[Opening TASK INPUT section]

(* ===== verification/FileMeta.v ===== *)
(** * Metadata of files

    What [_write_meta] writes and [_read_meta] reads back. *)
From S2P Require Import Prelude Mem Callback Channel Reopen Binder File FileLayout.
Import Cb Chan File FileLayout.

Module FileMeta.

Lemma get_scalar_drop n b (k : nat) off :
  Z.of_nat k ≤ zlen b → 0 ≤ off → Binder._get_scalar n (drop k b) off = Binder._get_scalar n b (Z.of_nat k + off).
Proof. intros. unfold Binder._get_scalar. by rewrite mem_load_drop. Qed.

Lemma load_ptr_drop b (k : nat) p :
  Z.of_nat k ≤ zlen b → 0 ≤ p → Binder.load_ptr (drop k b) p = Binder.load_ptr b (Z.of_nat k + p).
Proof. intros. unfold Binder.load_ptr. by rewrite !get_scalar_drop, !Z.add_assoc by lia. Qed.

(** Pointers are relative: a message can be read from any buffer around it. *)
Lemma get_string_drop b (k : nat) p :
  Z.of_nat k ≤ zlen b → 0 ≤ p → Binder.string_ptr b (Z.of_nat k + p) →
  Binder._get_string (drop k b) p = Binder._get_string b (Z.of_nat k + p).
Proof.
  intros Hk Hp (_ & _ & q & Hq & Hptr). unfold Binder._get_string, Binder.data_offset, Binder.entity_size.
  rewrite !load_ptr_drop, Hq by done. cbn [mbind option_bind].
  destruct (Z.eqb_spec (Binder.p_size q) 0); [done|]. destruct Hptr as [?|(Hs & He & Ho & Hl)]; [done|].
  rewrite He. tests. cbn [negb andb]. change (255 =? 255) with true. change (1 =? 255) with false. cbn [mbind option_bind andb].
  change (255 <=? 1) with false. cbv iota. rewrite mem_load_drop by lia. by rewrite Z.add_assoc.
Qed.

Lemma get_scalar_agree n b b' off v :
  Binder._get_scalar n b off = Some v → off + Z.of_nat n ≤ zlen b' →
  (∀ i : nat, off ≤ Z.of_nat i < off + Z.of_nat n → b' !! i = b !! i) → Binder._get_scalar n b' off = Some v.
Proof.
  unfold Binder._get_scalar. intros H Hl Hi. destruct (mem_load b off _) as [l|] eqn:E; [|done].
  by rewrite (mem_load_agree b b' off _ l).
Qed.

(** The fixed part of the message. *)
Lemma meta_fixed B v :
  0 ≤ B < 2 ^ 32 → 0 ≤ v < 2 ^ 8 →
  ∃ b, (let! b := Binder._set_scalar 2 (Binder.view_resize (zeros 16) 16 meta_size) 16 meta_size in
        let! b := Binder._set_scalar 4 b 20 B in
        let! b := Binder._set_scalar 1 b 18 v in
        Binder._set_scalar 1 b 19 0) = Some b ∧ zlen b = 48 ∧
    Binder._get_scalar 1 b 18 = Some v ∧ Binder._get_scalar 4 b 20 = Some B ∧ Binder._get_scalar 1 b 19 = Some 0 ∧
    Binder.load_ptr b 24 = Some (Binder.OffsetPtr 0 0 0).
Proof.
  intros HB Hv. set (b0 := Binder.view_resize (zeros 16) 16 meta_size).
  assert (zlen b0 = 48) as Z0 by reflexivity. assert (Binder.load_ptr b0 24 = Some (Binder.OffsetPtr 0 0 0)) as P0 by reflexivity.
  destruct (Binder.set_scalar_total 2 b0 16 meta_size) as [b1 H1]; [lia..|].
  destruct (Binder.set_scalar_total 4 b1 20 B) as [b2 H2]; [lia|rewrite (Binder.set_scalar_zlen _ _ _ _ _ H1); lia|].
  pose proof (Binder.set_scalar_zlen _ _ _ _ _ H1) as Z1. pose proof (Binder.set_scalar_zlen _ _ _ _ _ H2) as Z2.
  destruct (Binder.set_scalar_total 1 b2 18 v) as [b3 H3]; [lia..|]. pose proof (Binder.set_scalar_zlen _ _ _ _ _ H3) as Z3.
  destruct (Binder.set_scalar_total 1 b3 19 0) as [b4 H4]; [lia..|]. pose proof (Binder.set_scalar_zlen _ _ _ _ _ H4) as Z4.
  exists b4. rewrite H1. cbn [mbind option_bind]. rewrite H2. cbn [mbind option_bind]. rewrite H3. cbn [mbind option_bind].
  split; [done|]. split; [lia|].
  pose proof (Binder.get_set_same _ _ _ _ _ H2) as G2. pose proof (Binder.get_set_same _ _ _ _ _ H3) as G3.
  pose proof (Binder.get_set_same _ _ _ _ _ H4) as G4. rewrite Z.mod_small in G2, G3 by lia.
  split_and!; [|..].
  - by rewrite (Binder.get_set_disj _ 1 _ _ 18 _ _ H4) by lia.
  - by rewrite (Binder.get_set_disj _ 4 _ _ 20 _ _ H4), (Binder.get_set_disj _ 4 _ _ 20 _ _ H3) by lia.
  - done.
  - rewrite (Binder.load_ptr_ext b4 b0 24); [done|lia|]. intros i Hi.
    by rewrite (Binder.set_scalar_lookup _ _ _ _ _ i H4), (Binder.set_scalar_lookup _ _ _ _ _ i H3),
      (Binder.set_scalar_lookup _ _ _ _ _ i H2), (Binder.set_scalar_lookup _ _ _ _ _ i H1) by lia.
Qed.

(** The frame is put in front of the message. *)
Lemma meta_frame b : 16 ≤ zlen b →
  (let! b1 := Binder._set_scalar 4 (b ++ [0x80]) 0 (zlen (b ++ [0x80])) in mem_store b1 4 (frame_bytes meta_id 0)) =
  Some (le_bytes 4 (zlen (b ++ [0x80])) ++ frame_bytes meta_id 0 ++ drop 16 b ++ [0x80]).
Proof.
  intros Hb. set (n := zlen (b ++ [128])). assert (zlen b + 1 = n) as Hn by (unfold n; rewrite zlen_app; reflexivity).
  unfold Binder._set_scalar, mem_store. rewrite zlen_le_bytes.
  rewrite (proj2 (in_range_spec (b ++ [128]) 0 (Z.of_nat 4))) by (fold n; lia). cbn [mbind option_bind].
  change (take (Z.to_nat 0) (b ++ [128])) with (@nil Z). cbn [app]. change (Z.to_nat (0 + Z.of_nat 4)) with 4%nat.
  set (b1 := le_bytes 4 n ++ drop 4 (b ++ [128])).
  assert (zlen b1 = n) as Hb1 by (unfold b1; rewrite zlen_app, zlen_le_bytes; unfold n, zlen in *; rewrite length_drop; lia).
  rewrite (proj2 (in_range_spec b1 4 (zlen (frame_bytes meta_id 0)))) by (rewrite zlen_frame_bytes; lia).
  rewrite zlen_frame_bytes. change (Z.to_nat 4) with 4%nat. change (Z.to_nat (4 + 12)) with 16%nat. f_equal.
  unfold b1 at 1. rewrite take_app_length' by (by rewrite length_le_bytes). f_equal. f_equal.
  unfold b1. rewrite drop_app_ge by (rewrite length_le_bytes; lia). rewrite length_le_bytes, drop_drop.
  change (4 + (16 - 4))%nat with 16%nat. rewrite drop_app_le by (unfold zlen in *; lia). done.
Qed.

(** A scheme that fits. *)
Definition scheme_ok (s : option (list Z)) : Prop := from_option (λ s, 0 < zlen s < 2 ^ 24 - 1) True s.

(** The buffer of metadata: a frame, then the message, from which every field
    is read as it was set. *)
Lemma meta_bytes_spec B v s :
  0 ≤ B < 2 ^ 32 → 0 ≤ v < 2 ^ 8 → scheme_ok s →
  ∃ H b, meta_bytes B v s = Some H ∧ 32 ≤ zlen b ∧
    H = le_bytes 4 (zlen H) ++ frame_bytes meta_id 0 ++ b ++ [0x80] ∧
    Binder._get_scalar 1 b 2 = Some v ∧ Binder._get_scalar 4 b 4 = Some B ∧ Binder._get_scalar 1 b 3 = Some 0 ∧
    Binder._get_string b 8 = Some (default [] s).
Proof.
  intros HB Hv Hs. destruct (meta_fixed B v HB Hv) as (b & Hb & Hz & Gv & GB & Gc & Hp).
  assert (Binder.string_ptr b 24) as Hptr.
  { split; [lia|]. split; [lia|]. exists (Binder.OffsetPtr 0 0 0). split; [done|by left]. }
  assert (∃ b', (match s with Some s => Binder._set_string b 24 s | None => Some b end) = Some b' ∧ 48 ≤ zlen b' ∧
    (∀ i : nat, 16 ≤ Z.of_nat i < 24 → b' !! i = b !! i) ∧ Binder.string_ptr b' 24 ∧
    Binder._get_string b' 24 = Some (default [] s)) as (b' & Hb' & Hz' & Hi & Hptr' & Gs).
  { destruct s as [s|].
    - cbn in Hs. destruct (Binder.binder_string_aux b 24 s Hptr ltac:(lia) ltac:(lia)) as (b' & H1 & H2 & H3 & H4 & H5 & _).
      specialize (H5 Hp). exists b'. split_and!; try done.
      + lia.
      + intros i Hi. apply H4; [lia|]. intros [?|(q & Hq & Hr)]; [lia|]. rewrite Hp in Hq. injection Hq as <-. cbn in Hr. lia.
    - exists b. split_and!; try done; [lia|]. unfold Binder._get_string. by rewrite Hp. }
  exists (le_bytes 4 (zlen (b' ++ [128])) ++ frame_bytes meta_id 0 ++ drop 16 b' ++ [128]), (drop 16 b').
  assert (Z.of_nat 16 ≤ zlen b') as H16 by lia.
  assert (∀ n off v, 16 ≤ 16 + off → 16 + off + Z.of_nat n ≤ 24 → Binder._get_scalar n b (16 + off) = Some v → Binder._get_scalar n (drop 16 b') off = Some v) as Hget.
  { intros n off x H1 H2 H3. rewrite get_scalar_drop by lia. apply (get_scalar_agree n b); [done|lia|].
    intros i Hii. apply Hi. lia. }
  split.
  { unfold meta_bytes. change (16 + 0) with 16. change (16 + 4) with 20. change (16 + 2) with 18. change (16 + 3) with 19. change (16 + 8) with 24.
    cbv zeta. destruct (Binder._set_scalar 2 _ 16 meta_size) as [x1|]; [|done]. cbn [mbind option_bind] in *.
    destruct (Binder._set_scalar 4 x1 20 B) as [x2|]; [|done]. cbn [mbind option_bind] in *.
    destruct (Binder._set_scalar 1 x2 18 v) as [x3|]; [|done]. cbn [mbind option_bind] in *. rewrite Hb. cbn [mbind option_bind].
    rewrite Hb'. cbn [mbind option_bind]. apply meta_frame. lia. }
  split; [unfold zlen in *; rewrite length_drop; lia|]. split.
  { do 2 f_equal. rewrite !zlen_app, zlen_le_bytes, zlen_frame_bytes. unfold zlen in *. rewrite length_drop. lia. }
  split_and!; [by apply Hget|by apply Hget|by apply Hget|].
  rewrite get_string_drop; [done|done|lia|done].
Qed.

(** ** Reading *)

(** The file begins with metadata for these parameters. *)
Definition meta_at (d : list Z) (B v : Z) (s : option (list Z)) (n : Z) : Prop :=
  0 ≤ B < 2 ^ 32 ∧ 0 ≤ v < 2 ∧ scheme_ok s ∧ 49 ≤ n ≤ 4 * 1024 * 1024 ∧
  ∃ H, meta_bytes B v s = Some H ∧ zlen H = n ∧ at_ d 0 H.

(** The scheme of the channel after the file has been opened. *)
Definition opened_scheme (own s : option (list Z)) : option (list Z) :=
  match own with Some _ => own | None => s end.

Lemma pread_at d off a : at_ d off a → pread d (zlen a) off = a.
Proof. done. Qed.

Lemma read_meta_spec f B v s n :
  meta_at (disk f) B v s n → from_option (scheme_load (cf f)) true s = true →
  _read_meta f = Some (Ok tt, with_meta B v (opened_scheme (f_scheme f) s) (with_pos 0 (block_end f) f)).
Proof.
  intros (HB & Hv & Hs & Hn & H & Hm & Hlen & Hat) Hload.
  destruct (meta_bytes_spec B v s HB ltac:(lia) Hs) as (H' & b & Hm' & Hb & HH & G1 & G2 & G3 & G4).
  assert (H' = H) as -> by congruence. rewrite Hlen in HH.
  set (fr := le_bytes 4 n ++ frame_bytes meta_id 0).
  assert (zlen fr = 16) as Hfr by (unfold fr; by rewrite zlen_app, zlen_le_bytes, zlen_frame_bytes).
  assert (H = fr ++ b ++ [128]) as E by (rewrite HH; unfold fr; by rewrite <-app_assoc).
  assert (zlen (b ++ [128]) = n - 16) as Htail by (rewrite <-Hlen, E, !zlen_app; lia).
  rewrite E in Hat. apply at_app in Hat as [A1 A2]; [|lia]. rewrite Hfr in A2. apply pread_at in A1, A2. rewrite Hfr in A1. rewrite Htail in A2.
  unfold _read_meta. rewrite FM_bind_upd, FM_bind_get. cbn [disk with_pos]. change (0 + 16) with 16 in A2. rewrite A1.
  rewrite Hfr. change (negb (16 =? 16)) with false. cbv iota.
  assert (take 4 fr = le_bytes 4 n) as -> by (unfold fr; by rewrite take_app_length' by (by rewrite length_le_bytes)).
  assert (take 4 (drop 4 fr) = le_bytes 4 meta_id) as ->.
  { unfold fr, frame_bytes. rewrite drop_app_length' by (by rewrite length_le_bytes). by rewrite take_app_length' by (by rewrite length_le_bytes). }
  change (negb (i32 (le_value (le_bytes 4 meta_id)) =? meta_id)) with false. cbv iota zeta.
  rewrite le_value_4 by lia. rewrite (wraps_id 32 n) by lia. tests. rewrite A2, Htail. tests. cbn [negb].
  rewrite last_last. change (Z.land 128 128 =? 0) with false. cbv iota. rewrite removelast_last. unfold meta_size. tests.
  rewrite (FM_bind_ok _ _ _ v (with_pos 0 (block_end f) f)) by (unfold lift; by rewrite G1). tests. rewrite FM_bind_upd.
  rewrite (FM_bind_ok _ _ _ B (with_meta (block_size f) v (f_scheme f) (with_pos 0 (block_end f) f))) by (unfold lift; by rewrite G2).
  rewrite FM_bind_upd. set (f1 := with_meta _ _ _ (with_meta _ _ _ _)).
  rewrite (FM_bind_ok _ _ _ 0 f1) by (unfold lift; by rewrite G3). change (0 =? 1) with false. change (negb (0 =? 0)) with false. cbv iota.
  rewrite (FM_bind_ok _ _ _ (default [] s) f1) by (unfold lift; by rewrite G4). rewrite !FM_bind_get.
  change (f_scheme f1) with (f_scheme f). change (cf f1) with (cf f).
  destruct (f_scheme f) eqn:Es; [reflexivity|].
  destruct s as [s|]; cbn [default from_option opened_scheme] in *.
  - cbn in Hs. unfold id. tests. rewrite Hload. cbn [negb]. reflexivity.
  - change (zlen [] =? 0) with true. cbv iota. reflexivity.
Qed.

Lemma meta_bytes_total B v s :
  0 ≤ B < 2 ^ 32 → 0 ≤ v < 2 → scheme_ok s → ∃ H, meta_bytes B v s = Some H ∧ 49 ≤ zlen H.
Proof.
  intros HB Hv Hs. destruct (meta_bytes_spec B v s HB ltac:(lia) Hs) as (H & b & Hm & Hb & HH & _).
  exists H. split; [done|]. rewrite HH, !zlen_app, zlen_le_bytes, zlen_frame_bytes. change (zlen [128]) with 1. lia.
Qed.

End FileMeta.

[Closing TASK INPUT section]

◆ EXERCISE BRIEF: Extract every line above containing the word "Lemma".

◆ RESULT OF THE TASK:
Lemma get_scalar_drop n b (k : nat) off :
Lemma load_ptr_drop b (k : nat) p :
Lemma get_string_drop b (k : nat) p :
Lemma get_scalar_agree n b b' off v :
Lemma meta_fixed B v :
Lemma meta_frame b : 16 ≤ zlen b →
Lemma meta_bytes_spec B v s :
Lemma pread_at d off a : at_ d off a → pread d (zlen a) off = a.
Lemma read_meta_spec f B v s n :
Lemma meta_bytes_total B v s :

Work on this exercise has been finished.